One notable thing, though it won't make any difference, is the long-standing insistence that this is not a medical issue, that it should be treated differently than normal medicine, but the vast majority of the names are MDs, the exceptions are Chalder and the generic EBM folks. Not many psychologists there, those are medical professionals making medical affirmations about medical issues. Can't really insist it's not a medical entity given that. Bah, it's not like anything matters here.
 
Reading the brilliant comments above - I'm reminded of a crude analogy --- shit or get off the potty---

NICE reconvened to give them a further opportunity to set out their case --- not a peep!

"And remember that the Presidents of the Royal Colleges of Physicians, Psychiatrists, Paediatricians and GPs sat around a round table with the committee officers to give them a chance to present their criticisms and they didn't make a peep. When the chips are down there is nothing to say - the evidence was not there and even if you labelled on the benefit of the doubt it was not cost effective.

Spoke with colleagues today. This letter does not, I suspect, come from within an organisation like the Royal College of Psychiatry or similar.

It is lead by a retired psychiatrist who has had his nose put out of joint. Sour grapes. Along with quite a few other retired people who's reputations have perhaps taken a knock.
 
7. Deviated from NICE recommendations of rehabilitation for related conditions such as chronic primary pain

NICE recently told me that they are incredibly proud of the guideline and think they did it right. They are also working on implementation and raising awareness of the GL, so I can't see them backtracking on it.

We are the biggest challenge to this paradigm, nothing has been clearly overturned yet. We are the only ones effectively pushing back at this. Not because we are effective at it, because no one else seems open to challenging it head-on. I'd say the main reason for this is that with so few medical professionals backing us who risk reputation suicide for going after the dogma, we can challenge openly without making the few physicians who help us back away, as they already made a choice that made them fringe, if not pariahs. MDs in general are not open to this, so any community where physicians are prominent will back off from this challenge, no matter the threat it represents.

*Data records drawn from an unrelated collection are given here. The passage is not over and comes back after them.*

(* ===== verification/Decode.v ===== *)
(** * Decode: the offline packet decoder

    Models [decode] and [print_protocol_info] of rust/src/main.rs.  What a
    function prints is a list of lines, in order, beside its result; an error of
    a parser is kept as the parser's value, where the source converts it to its
    message. *)

From S2P Require Import Prelude Text Wire JpegScan Envelope Modes Cli.

Open Scope Z_scope.

(** ** Formats *)

(** [{:#0wx}]: zero-padded to width [w], of which two characters are [0x]. *)
Definition alt_hex (w : nat) (n : Z) : list Z := lit "0x" ++ hex_pad (w - 2) n.

Definition frame_line (e : FrameEnvelope) : list Z :=
  lit "sequence=" ++ dec (env_sequence e) ++ lit " byte23=" ++ alt_hex 4 (unclassified_byte23 e)
  ++ lit " jpeg=" ++ dec (len (env_jpeg e)) ++ lit " decoder=" ++ dec (len (decoder_metadata e))
  ++ lit " padding=" ++ dec (len (env_padding e)).

Definition ack_line (a : FrameAck) : list Z :=
  lit "frame-ack sequence=" ++ dec (ack_sequence a)
  ++ lit " bytes21-23=" ++ hex_dump (unclassified_bytes21_23 a).

Definition header_line (packet : list Z) (h : WireHeader) : list Z :=
  lit "bytes=" ++ dec (len packet) ++ lit " word12=" ++ alt_hex 10 (word12 h)
  ++ lit " word16=" ++ alt_hex 10 (word16 h) ++ lit " byte20=" ++ alt_hex 4 (byte20 h).

(** The class prints with [{:#x}]. *)
Definition request_line (r : CommandRequest) : list Z :=
  lit "request class=" ++ alt_hex 0 COMMAND_CLASS ++ lit " opcode=" ++ alt_hex 4 (req_opcode r)
  ++ lit " length=" ++ dec (req_length r).

Definition mode_line (index : Z) (m : Mode) : list Z :=
  lit "mode[" ++ dec index ++ lit "]=" ++ dec (width m) ++ lit "x" ++ dec (height m)
  ++ lit "@" ++ dec (refresh_hz m) ++ lit " " ++ dec (bits_per_pixel m) ++ lit "bpp".

(** ** Operations *)

Inductive DecodeError :=
| HeaderError (e : ParseError)
| EnvelopeError (e : FrameParseError)
| AckError (e : FrameAckParseError)
| ModesError (e : ParseError).

(** Lines printed, and the result. *)
Definition output : Type := list (list Z) * exec DecodeError unit.

(** [parser(packet).map_err(|error| error.to_string())?] with the lines printed
    so far. *)
Definition attempt {E A} (lines : list (list Z)) (m : exec E A) (to_error : E -> DecodeError)
    (k : A -> output) : output :=
  match m with
  | Ok a => k a
  | Err e => (lines, Err (to_error e))
  | Panic => (lines, Panic)
  | NoFuel => (lines, NoFuel)
  end.

Section operations.
Context `{Platform}.

(** The end of [decode], for a packet that is not a canonical request. *)
Definition decode_modes (packet : list Z) (lines : list (list Z)) : output :=
  if len packet <? HEADER_SIZE then (lines, Ok tt) else
  attempt lines (parse_observed_modes packet) ModesError (fun modes =>
  (lines ++ imap (fun i m => mode_line (Z.of_nat i) m) modes, Ok tt)).

Definition decode (packet : list Z) : output :=
  attempt [] (parse_header packet) HeaderError (fun header =>
  if word16 header =? FRAME_SIGNATURE then
    let payload_length := saturating_sub (len packet) HEADER_SIZE in
    let max_packet_size :=
      if payload_length mod SUPER_SPEED_MAX_PACKET_SIZE =? 0
      then SUPER_SPEED_MAX_PACKET_SIZE else HIGH_SPEED_MAX_PACKET_SIZE in
    attempt [] (parse_frame_envelope packet max_packet_size) EnvelopeError (fun frame =>
    ([frame_line frame], Ok tt))
  else if (len packet =? FRAME_ACK_SIZE) && (word16 header =? FRAME_ACK_SIGNATURE) then
    attempt [] (parse_frame_ack packet) AckError (fun ack => ([ack_line ack], Ok tt))
  else
    let lines := [header_line packet header] in
    match parse_canonical_command_request packet with
    | Ok request => (lines ++ [request_line request], Ok tt)
    | Err _ => decode_modes packet lines
    | Panic => (lines, Panic)
    | NoFuel => (lines, NoFuel)
    end).

Definition protocol_line : list Z :=
  lit "display-interface=" ++ dec DISPLAY_INTERFACE ++ lit " alt=" ++ dec DISPLAY_ALT_SETTING
  ++ lit " interrupt-in=" ++ alt_hex 4 INTERRUPT_IN_ENDPOINT
  ++ lit " interrupt-out=" ++ alt_hex 4 INTERRUPT_OUT_ENDPOINT
  ++ lit " bulk-out=" ++ alt_hex 4 BULK_OUT_ENDPOINT.

(** The lines printed; [expect] panics when the heartbeat is not built. *)
Definition print_protocol_info : exec BuildError (list (list Z)) :=
  let! capabilities := build_capabilities_request in
  let! heartbeat :=
    match build_bulk_heartbeat_request 0 with Ok p => Ok p | Err _ => Panic | x => x end in
  Ok [protocol_line;
      lit "capabilities=" ++ hex_dump capabilities;
      lit "bulk-heartbeat=" ++ hex_dump heartbeat;
      lit "transmission=disabled"].
End operations.

(** ** Lemmas *)

Section lemmas.
Context `{Platform}.

Lemma frame_payload_length e reserved :
  len reserved = 24 ->
  len (frame_packet e reserved) - HEADER_SIZE
  = len (env_jpeg e) + (len (decoder_metadata e) + len (env_padding e)).
Proof. intros Hr. rewrite len_frame_packet by done. lia. Qed.

(** The packet size that [decode] guesses from the payload. *)
Definition guess (p : list Z) : Z :=
  if saturating_sub (len p) HEADER_SIZE mod SUPER_SPEED_MAX_PACKET_SIZE =? 0
  then SUPER_SPEED_MAX_PACKET_SIZE else HIGH_SPEED_MAX_PACKET_SIZE.

Lemma guess_supported p : supported_mps (guess p).
Proof. unfold guess, supported_mps. case_test; auto. Qed.

(** The guess loses nothing: a frame aligned for either packet size is aligned
    for the guessed one. *)
Lemma guess_complete p mps e :
  byte_slice p -> parse_frame_envelope p mps = Ok e -> parse_frame_envelope p (guess p) = Ok e.
Proof.
  intros Hp He.
  destruct (wp_Ok_elim _ _ _ _ (envelope_wp p mps Hp) He) as (Hmps & Hlay & reserved & Hr & -> & H32).
  destruct Hlay as (Hj & Hm & Hz & Hl & Ha).
  apply envelope_eq; [done..|apply guess_supported|].
  pose proof (len_nonneg (env_jpeg e)). pose proof (len_nonneg (env_padding e)).
  unfold guess, saturating_sub. rewrite Z.max_r by (rewrite frame_payload_length by done; len_lia).
  rewrite frame_payload_length by done. unfold envelope_layout. rewrite Hm.
  unfold SUPER_SPEED_MAX_PACKET_SIZE, HIGH_SPEED_MAX_PACKET_SIZE.
  unfold JPEG_DECODER_METADATA_SIZE in *.
  rewrite Z.add_assoc. destruct Hmps as [-> | ->].
  - case_test as Hg; split_and!; try done; lia.
  - rewrite Ha. cbn. split_and!; done.
Qed.

(** The mode table never makes the decoder fail. *)
Lemma decode_modes_ok p lines :
  byte_slice p -> 21 <= len p -> take 12 p = WIRE_MAGIC ->
  exec_wp (decode_modes p lines).2 (fun _ => True) (fun _ => False).
Proof.
  intros Hp Hl Hm. unfold decode_modes, HEADER_SIZE. case_test as Hh; [done|].
  pose proof (parse_observed_modes_wp p Hp) as W.
  destruct (parse_observed_modes p); cbn in W |- *; try done.
  destruct W as [[_ ?]|[(_ & _ & ?)|[_ ?]]]; (done || lia).
Qed.

(** A built request decodes to its request line. *)
Lemma decode_built N opcode :
  (21 <= N)%nat -> Z.of_nat N <= u32_max -> Z.of_nat N <= isize_max -> forall body,
  len (wire (Z.of_nat N) COMMAND_CLASS (opcode :: body)) = Z.of_nat N ->
  let p := wire (Z.of_nat N) COMMAND_CLASS (opcode :: body) in
  (decode p).2 = Ok tt
  /\ last (decode p).1 = Some (request_line {| req_length := Z.of_nat N; req_opcode := opcode |}).
Proof.
  intros HN Hmax Hi body Hl p. unfold decode, parse_canonical_command_request.
  subst p. rewrite parse_header_wire by (rewrite ?Hl; unfold COMMAND_CLASS; platform_lia).
  cbn [attempt exec_bind word12 word16 byte20].
  change (COMMAND_CLASS =? FRAME_SIGNATURE) with false.
  change (COMMAND_CLASS =? FRAME_ACK_SIGNATURE) with false. rewrite andb_false_r.
  rewrite as_usize_u32 by platform_lia. rewrite Hl, !Z.eqb_refl. done.
Qed.

(** What an error of the decoder says about the packet. *)
Definition decode_error (p : list Z) (err : DecodeError) : Prop :=
  match err with
  | HeaderError e => parse_header p = Err e
  | EnvelopeError e => exists mps, supported_mps mps /\ frame_error p mps e
  | AckError e => e = FrameAckParseError.InvalidDeclaredLength (word_at p 12)
                  /\ word_at p 12 <> FRAME_ACK_SIZE
  | ModesError _ => False
  end.

Lemma decode_wp p :
  byte_slice p ->
  exec_wp (decode p).2 (fun _ => exists h, parse_header p = Ok h) (decode_error p).
Proof.
  intros Hp. unfold decode, decode_error. rewrite parse_header_eq by apply Hp.
  case_test as Hl; [done|].
  case_bool_decide as Hm; [|done]. cbn [attempt word16 word12].
  case_test as Hs.
  { fold (guess p). pose proof (envelope_wp p (guess p) Hp) as W.
    destruct (parse_frame_envelope p (guess p)); cbn in W |- *; try done; [by eexists|].
    exists (guess p). split; [apply guess_supported|done]. }
  case_test as Ha.
  { apply andb_true_iff in Ha as [Ha1 Ha2]. rewrite parse_frame_ack_eq by apply Hp.
    rewrite Ha1, Ha2, bool_decide_true by done. cbn [negb].
    case_test as Hd; cbn; [done|by eexists]. }
  unfold parse_canonical_command_request. rewrite parse_header_eq by apply Hp.
  rewrite (proj2 (Z.ltb_ge _ _)), bool_decide_true by done. cbn [exec_bind word12 word16 byte20].
  pose proof (fun lines => decode_modes_ok p lines Hp ltac:(lia) Hm) as Hrest.
  case_test as H1; [|case_test as H2]; [eapply wp_mono; [apply Hrest|by eexists|done]..|].
  cbn. by eexists.
Qed.
End lemmas.

Section info.
Context `{Platform}.

Lemma print_protocol_info_eq :
  print_protocol_info =
    Ok [protocol_line;
        lit "capabilities=" ++ hex_dump (wire 48 COMMAND_CLASS (CAPABILITIES_OPCODE :: replicate 27 0));
        lit "bulk-heartbeat=" ++ hex_dump (wire 44 COMMAND_CLASS
          (BULK_HEARTBEAT_OPCODE :: replicate 14 0 ++ dec 0 ++ replicate 8 0));
        lit "transmission=disabled"].
Proof.
  unfold print_protocol_info, build_capabilities_request.
  rewrite build_zeroed_request_eq by (vm_compute; (lia || discriminate)). exec_cbn.
  by rewrite build_bulk_heartbeat_request_eq by (vm_compute; split; discriminate).
Qed.
End info.

Section theorems.
Context `{Platform}.

(** C22 The decoder recognises every frame without being told the packet size: on
    a packet with the frame signature it prints one line, for an envelope, exactly
    when the packet is a frame for 512-byte or for 1024-byte packets, and it is
    that frame's line; otherwise it prints nothing and reports the envelope
    parser's error for the size the payload suggests. *)
Theorem decode_frame_correct p h :
  byte_slice p -> parse_header p = Ok h -> word16 h = FRAME_SIGNATURE ->
  (forall lines, decode p = (lines, Ok tt) <->
     exists mps e, parse_frame_envelope p mps = Ok e /\ lines = [frame_line e])
  /\ exec_wp (decode p).2 (fun _ => True)
       (fun err => (decode p).1 = [] /\ exists e mps, err = EnvelopeError e
          /\ supported_mps mps /\ frame_error p mps e).
Proof.
  intros Hp Hh Hs. unfold decode. rewrite Hh. cbn [attempt]. rewrite Hs, Z.eqb_refl.
  fold (guess p). pose proof (envelope_wp p (guess p) Hp) as W. split.
  - intros lines. split.
    + destruct (parse_frame_envelope p (guess p)) as [e|err| |] eqn:He; cbn; try done.
      intros [= <-]. by exists (guess p), e.
    + intros (mps & e & He & ->). by rewrite (guess_complete p mps e Hp He).
  - destruct (parse_frame_envelope p (guess p)) as [e|err| |]; cbn in W |- *; try done.
    split; [done|]. exists err, (guess p). split_and!; [done|apply guess_supported|done].
Qed.

(** [decode] returns on every byte slice, and fails only for a bad header, a
    malformed frame, or an acknowledgement whose length word is not 1024; the
    mode table of a packet that is none of these never makes it fail, and a
    canonical command request prints its header and its request line. *)
Theorem decode_total p :
  byte_slice p ->
  exec_wp (decode p).2 (fun _ => exists h, parse_header p = Ok h) (decode_error p)
  /\ forall h r, parse_header p = Ok h -> parse_canonical_command_request p = Ok r ->
       decode p = ([header_line p h; request_line r], Ok tt).
Proof.
  intros Hp. split; [by apply decode_wp|].
  intros h r Hh Hr. unfold decode. rewrite Hh, Hr. cbn [attempt].
  unfold parse_canonical_command_request in Hr. rewrite Hh in Hr. cbn [exec_bind] in Hr.
  destruct (negb (as_usize (word12 h) =? len p)); [done|].
  destruct (negb (word16 h =? COMMAND_CLASS)) eqn:Hc; [done|]. reflect_in Hc. rewrite Hc.
  change (COMMAND_CLASS =? FRAME_SIGNATURE) with false.
  change (COMMAND_CLASS =? FRAME_ACK_SIGNATURE) with false. by rewrite andb_false_r.
Qed.

(** What [--protocol-info] prints is valid input for [--decode-hex]: the two
    hex dumps parse back to the built requests, and decoding these reports the
    capabilities request (opcode 0x65, 48 bytes) and the heartbeat (opcode 0xec,
    44 bytes). *)
Theorem protocol_info_decodes :
  exists capabilities heartbeat hc hh,
    print_protocol_info = Ok [protocol_line; lit "capabilities=" ++ hc; lit "bulk-heartbeat=" ++ hh;
                              lit "transmission=disabled"]
    /\ parse_hex hc = Ok capabilities /\ parse_hex hh = Ok heartbeat
    /\ (decode capabilities).2 = Ok tt /\ (decode heartbeat).2 = Ok tt
    /\ last (decode capabilities).1 = Some (lit "request class=0x6 opcode=0x65 length=48")
    /\ last (decode heartbeat).1 = Some (lit "request class=0x6 opcode=0xec length=44").
Proof.
  set (c := wire 48 COMMAND_CLASS (CAPABILITIES_OPCODE :: replicate 27 0)).
  set (b := wire 44 COMMAND_CLASS (BULK_HEARTBEAT_OPCODE :: replicate 14 0 ++ dec 0 ++ replicate 8 0)).
  exists c, b, (hex_dump c), (hex_dump b). split_and!.
  - apply print_protocol_info_eq.
  - apply parse_hex_dump. by repeat constructor.
  - apply parse_hex_dump. by repeat constructor.
  - apply (decode_built 48 CAPABILITIES_OPCODE); [lia|platform_lia|platform_lia|reflexivity].
  - apply (decode_built 44 BULK_HEARTBEAT_OPCODE); [lia|platform_lia|platform_lia|reflexivity].
  - etrans; [exact (proj2 (decode_built 48 CAPABILITIES_OPCODE ltac:(lia) ltac:(platform_lia)
      ltac:(platform_lia) (replicate 27 0) eq_refl))|]. vm_compute. reflexivity.
  - etrans; [exact (proj2 (decode_built 44 BULK_HEARTBEAT_OPCODE ltac:(lia) ltac:(platform_lia)
      ltac:(platform_lia) (replicate 14 0 ++ dec 0 ++ replicate 8 0) eq_refl))|].
    vm_compute. reflexivity.
Qed.
End theorems.

(** ** Witnesses *)

Definition sample_header : WireHeader :=
  {| word12 := 21040; word16 := FRAME_SIGNATURE; byte20 := 4 |}.

Lemma sample_frame_header : parse_header sample_frame = Ok sample_header.
Proof. vm_compute. reflexivity. Qed.

Lemma sample_frame_envelope : parse_frame_envelope sample_frame 512 = Ok sample_envelope.
Proof.
  apply envelope_eq; [exact sample_frame_bytes| |done|by left|exact sample_envelope_layout].
  rewrite len_frame_packet by reflexivity.
  cbn [env_jpeg decoder_metadata env_padding sample_envelope].
  rewrite !len_replicate. vm_compute. discriminate.
Qed.

(** The decoder on a high-speed frame whose payload is not a multiple of 1024. *)
Lemma decode_frame_correct_witness :
  decode sample_frame = ([frame_line sample_envelope], Ok tt) /\
  frame_line sample_envelope = lit "sequence=137 byte23=0x00 jpeg=32 decoder=20480 padding=480".
Proof.
  split; [|vm_compute; reflexivity].
  exact (proj2 (proj1 (decode_frame_correct sample_frame sample_header sample_frame_bytes
    sample_frame_header eq_refl) [frame_line sample_envelope])
    (ex_intro _ 512 (ex_intro _ sample_envelope (conj sample_frame_envelope eq_refl)))).
Defined.

Lemma decode_total_witness :
  let p := lit "smifalconsta" ++ [21; 0; 0; 0; 6; 0; 0; 0; 0x65] in
  decode p = ([header_line p {| word12 := 21; word16 := 6; byte20 := 0x65 |};
               request_line {| req_length := 21; req_opcode := 0x65 |}], Ok tt).
Proof.
  refine (proj2 (decode_total (lit "smifalconsta" ++ [21; 0; 0; 0; 6; 0; 0; 0; 0x65]) _) _ _ _ _);
    [apply byte_slice_check; vm_compute; reflexivity | vm_compute; reflexivity
    | vm_compute; reflexivity].
Defined.
Lemma try_take_cons st f rest :
  st_frames st = f :: rest -> exists st', try_take st = (st', Some f) /\ st_frames st' = rest.
Proof. intros Hq. unfold try_take. rewrite Hq. by eexists. Qed.

(** The drain loop leaves the handle as it is, on every path. *)
Lemma drain_uses fs quality : forall comp st s,
  st_frames st = fs -> Forall frame_typed fs ->
  (forall c, comp = Some c -> compressor_ok c /\ s = Live) ->
  uses s (drain_loop grow (S (length fs)) quality comp st) (fun _ => eq s) (eq s).
Proof using grow_enough.
  induction fs as [|f fs IH]; intros comp st s Hq Hfs Hcomp; cbn [length drain_loop].
  { unfold try_take. rewrite Hq. by apply uses_lift. }
  apply Forall_cons_1 in Hfs as [Hf Hfs].
  destruct (try_take_cons st f fs Hq) as (st1 & -> & Hq1).
  destruct comp as [c|].
  - destruct (Hcomp c eq_refl) as [Hc ->].
    pose proof (encode_step c f quality Hc Hf) as Hstep.
    destruct (compress_bgrx _ c f quality) as [[c' es] r]. destruct Hstep as (Hc' & Hrun & Hsafe & _).
    apply uses_bind, (uses_foreign _ Live); [done|done| |done]. intros jpeg _.
    destruct (with_current_generation _ _ _ _) as [[st2 w] sink] eqn:Hsink.
    assert (st_frames st2 = fs) as Hq2.
    { revert Hsink. unfold with_current_generation. case_match; by intros [= <- _ _]. }
    apply uses_bind, uses_lift; [|done]. intros _ _.
    apply uses_bind, uses_println. apply (IH (Some c') st2 Live); [done|done|]. by intros ? [= <-].
  - apply uses_bind, uses_println. by apply (IH None st1 s).
Qed.

Lemma compressor_uses (encode : bool) :
  uses NoHandle
    (if encode then let* c := foreign EncoderInit Compressor_new in lift (Ok (Some c))
     else lift (Ok None))
    (fun comp s => match comp with
                   | Some c => compressor_ok c /\ s = Live
                   | None => s = NoHandle
                   end) (eq NoHandle).
Proof.
  destruct encode; [|by apply uses_lift; [intros ? [= <-]|]]. apply uses_bind. unfold Compressor_new.
  destruct tjInitCompress as [raw|].
  - apply (uses_foreign _ Live); [done|constructor| |].
    + intros c [= <-]. apply uses_lift; [|by intros Hn; destruct (Hn _ eq_refl)].
      intros ? [= <-]. split; [|done]. unfold compressor_ok. cbn. unfold len. cbn. platform_lia.
    + by intros Hn; destruct (Hn _ eq_refl).
  - by apply (uses_foreign _ NoHandle).
Qed.

(** The handle is destroyed with the compressor. *)
Lemma uses_finally {A} comp s (m : printing A) :
  uses s m (fun _ => eq s) (eq s) -> (s = match comp with Some _ => Live | None => NoHandle end) ->
  uses s (finally (drop_encoder comp) m) (fun _ => eq NoHandle) (eq NoHandle).
Proof.
  intros (s' & Hrun & Hsafe & Hm) Hs. assert (s' = s) as -> by by destruct m.2.
  exists NoHandle. unfold finally, ffi_of in *. cbn. rewrite omap_app, (run_protocol_app _ _ _ _ _ Hrun).
  rewrite compress_calls_app. split_and!; [by destruct comp; subst s| |by destruct m.2].
  apply Forall_app. split; [done|]. destruct comp; constructor.
Qed.
Lemma enumerated ds :
  map_ok (fold_left visited ds [])
  /\ forall k i, map_get k (fold_left visited ds []) = Some i <-> last_target ds k i.
Proof.
  induction ds as [|o ds [IHok IH]] using rev_ind.
  { split; [constructor|]. intros k i. split; [done|]. intros (l & d & r & Heq & _). by destruct l. }
  rewrite fold_left_app. cbn [fold_left]. split; [by apply visit_ok|].
  intros k i. destruct (visit_get (fold_left visited ds []) o k IHok) as [Hhit Hmiss].
  rewrite last_target_snoc. destruct (decide (has_key k o)) as [Hk|Hk].
  - pose proof Hk as (d & Ho & _). rewrite (Hhit d Ho Hk). split.
    + intros [= <-]. left. by exists d.
    + intros [(d' & Ho' & _ & <-)|[? _]]; [|done]. rewrite Ho in Ho'. by injection Ho' as <-.
  - rewrite (Hmiss Hk), IH. split; [by right|]. by intros [(? & _ & ? & _)|[_ ?]].
Qed.

Lemma len_map_insert {V} k (v : V) m : len (map_insert k v m) <= len m + 1.
Proof.
  induction m as [|[k' v'] m IH]; [done|]. cbn. repeat case_match; len_lia.
Qed.

Lemma len_enumerated ds : forall m, len (fold_left visited ds m) <= len m + len ds.
Proof.
  induction ds as [|o ds IH]; intros m; cbn [fold_left]; [len_lia|].
  specialize (IH (visited m o)). unfold visited in IH at 3. rewrite len_cons.
  destruct o as [d|]; [destruct (is_target d)|]; try lia.
  pose proof (len_map_insert (target_key d) (target_info d) m). lia.
Qed.

(** The list libusb promises: as many entries as its count. *)
Definition list_ok (l : usb_list) : Prop :=
  forall ds, list_devices l = Some ds -> 0 <= list_count l -> len ds = list_count l.

(** The context is live, no list is. *)
Definition usb_ready : usb_state := {| context_live := true; list_live := None |}.

(** One enumeration: the calls follow the protocol and free the list, and the
    result is the fold over the list. *)
Lemma target_devices_eq l :
  list_ok l ->
  usb_run usb_ready (target_devices l).1 = Some usb_ready
  /\ exec_wp (target_devices l).2
       (fun m => exists ds, list_devices l = Some ds /\ 0 <= list_count l
          /\ m = fold_left visited ds [])
       (fun e => e = LibusbError (as_c_int (list_count l)) /\ list_count l < 0
                 \/ e = NullDeviceList /\ 0 <= list_count l /\ list_devices l = None).
Proof.
  intros Hl. unfold target_devices. case_test as Hc; [by split; [|left]|].
  destruct (list_devices l) as [ds|] eqn:Hds; [|by split; [|right]].
  specialize (Hl ds Hds Hc). rewrite <- Hl, to_nat_len.
  destruct (visit_range_eq {| context_live := true; list_live := Some (list_address l, ds) |}
    (list_address l) ds [] [] eq_refl) as [Hr Hrun].
  cbn [len] in Hr, Hrun. change (len (@nil (option usb_device))) with 0 in Hr, Hrun.
  cbn [app] in Hr, Hrun. destruct (visit_range _ _ _ _ _) as [calls r]. cbn in Hr, Hrun. subst r.
  unfold usb_run in *.
  cbn [io_bind emit finally fst snd app run_protocol usb_step usb_ready context_live list_live
       mbind option_bind].
  rewrite (run_protocol_app _ _ _ _ _ Hrun). cbn. rewrite Z.eqb_refl. cbn. split; [done|].
  exists ds. by rewrite Hl.
Qed.

(** The enumeration never panics, and its map is ordered and no larger than the
    list. *)
Lemma target_devices_map l :
  list_ok l ->
  exec_wp (target_devices l).2
    (fun m => map_ok m /\ len m <= len (default [] (list_devices l))) (fun _ => True).
Proof.
  intros Hl. eapply wp_mono; [apply (target_devices_eq l Hl)| |done]. cbn beta.
  intros m (ds & -> & _ & ->). split; [apply enumerated|].
  pose proof (len_enumerated ds []). cbn. len_lia.
Qed.

(** C39 [target_devices] returns exactly the SM768 adapters of the bus: with the
    list libusb promises (as many entries as its count), it succeeds, its map is
    ordered by bus and address, and a key is bound to the description of the last
    device in the list with that bus and address whose descriptor was read and
    carries vendor 0x090c and product 0x0768; null entries and other devices are
    skipped.  A negative count or a null list is an error. *)
Theorem target_devices_correct l :
  list_ok l ->
  exec_wp (target_devices l).2
    (fun m => exists ds, list_devices l = Some ds /\ map_ok m
       /\ forall k i, map_get k m = Some i <-> last_target ds k i)
    (fun e => e = LibusbError (as_c_int (list_count l)) /\ list_count l < 0
              \/ e = NullDeviceList /\ 0 <= list_count l /\ list_devices l = None).
Proof.
  intros Hl. eapply wp_mono; [apply (target_devices_eq l Hl)| |done]. cbn beta.
  intros m (ds & -> & _ & ->). exists ds. split; [done|]. apply enumerated.
Qed.

(** ** Witness *)

Definition sample_descriptor (vendor product : Z) : LibusbDeviceDescriptor :=
  {| b_length := 18; b_descriptor_type := 1; bcd_usb := 0x0320; b_device_class := 0;
     b_device_sub_class := 0; b_device_protocol := 0; b_max_packet_size0 := 9;
     id_vendor := vendor; id_product := product; bcd_device := 0x0100; i_manufacturer := 1;
     i_product := 2; i_serial_number := 3; b_num_configurations := 1 |}.

Definition sample_device (vendor product bus address : Z) : usb_device :=
  {| dev_result := 0; dev_descriptor := sample_descriptor vendor product; dev_bus := bus;
     dev_address := address; dev_port := 3; dev_speed := 4 |}.

Definition sample_list : usb_list :=
  {| list_count := 4; list_address := 0x1000;
     list_devices := Some [Some (sample_device 0x090c 0x0768 2 9); None;
                           Some (sample_device 0x1d6b 0x0003 1 1);
                           Some (sample_device 0x090c 0x0768 1 4)] |}.

Lemma sample_list_ok : list_ok sample_list.
Proof. intros ds [= <-] _. reflexivity. Qed.
(** C16 The observer uses libusb correctly and releases what it acquires.  For
    every sequence of polls: one context at a time, each device list obtained
    from it is freed exactly once and with its references before the next turn,
    entries are only read and devices only accessed inside a live list and never
    through a null pointer; [libusb_exit] is called exactly once, after the last
    list is gone, when the observer ends, also when it ends with an error, and
    not before. *)
Theorem observe_handles {A} (context : Z * option A) deadline duration polls :
  Forall (fun p => list_ok (enumeration p)) polls -> reported polls <= u64_max ->
  let run := observe context deadline duration polls in
  usb_run usb_idle (usb_calls run.1) = Some (usb_after run.2).
Proof. apply observe_context. Qed.

(** ** Witness *)

(** The adapters of [sample_list] arrive; then one is gone and another is new;
    then a signal stops the loop. *)
Definition sample_polls : list poll :=
  [{| stop_requested := false; deadline_passed := false; enumeration := sample_list |};
   {| stop_requested := false; deadline_passed := false;
      enumeration := {| list_count := 2; list_address := 0x2000;
        list_devices := Some [Some (sample_device 0x090c 0x0768 2 9);
                              Some (sample_device 0x090c 0x0768 2 10)] |} |};
   {| stop_requested := true; deadline_passed := false; enumeration := sample_list |}].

There did seem to be a lot of pushback on the NICE Chronic primary pain guideline, including from clinicians. Is there any way that we could combine forces with those interested in getting that guideline reviewed? For those with connections in NICE, do you get the feeling that there would be people within NICE who might welcome pressure to review and improve that guideline, which is surely causing a lot of harm?

The best form of defence is attack, and all that.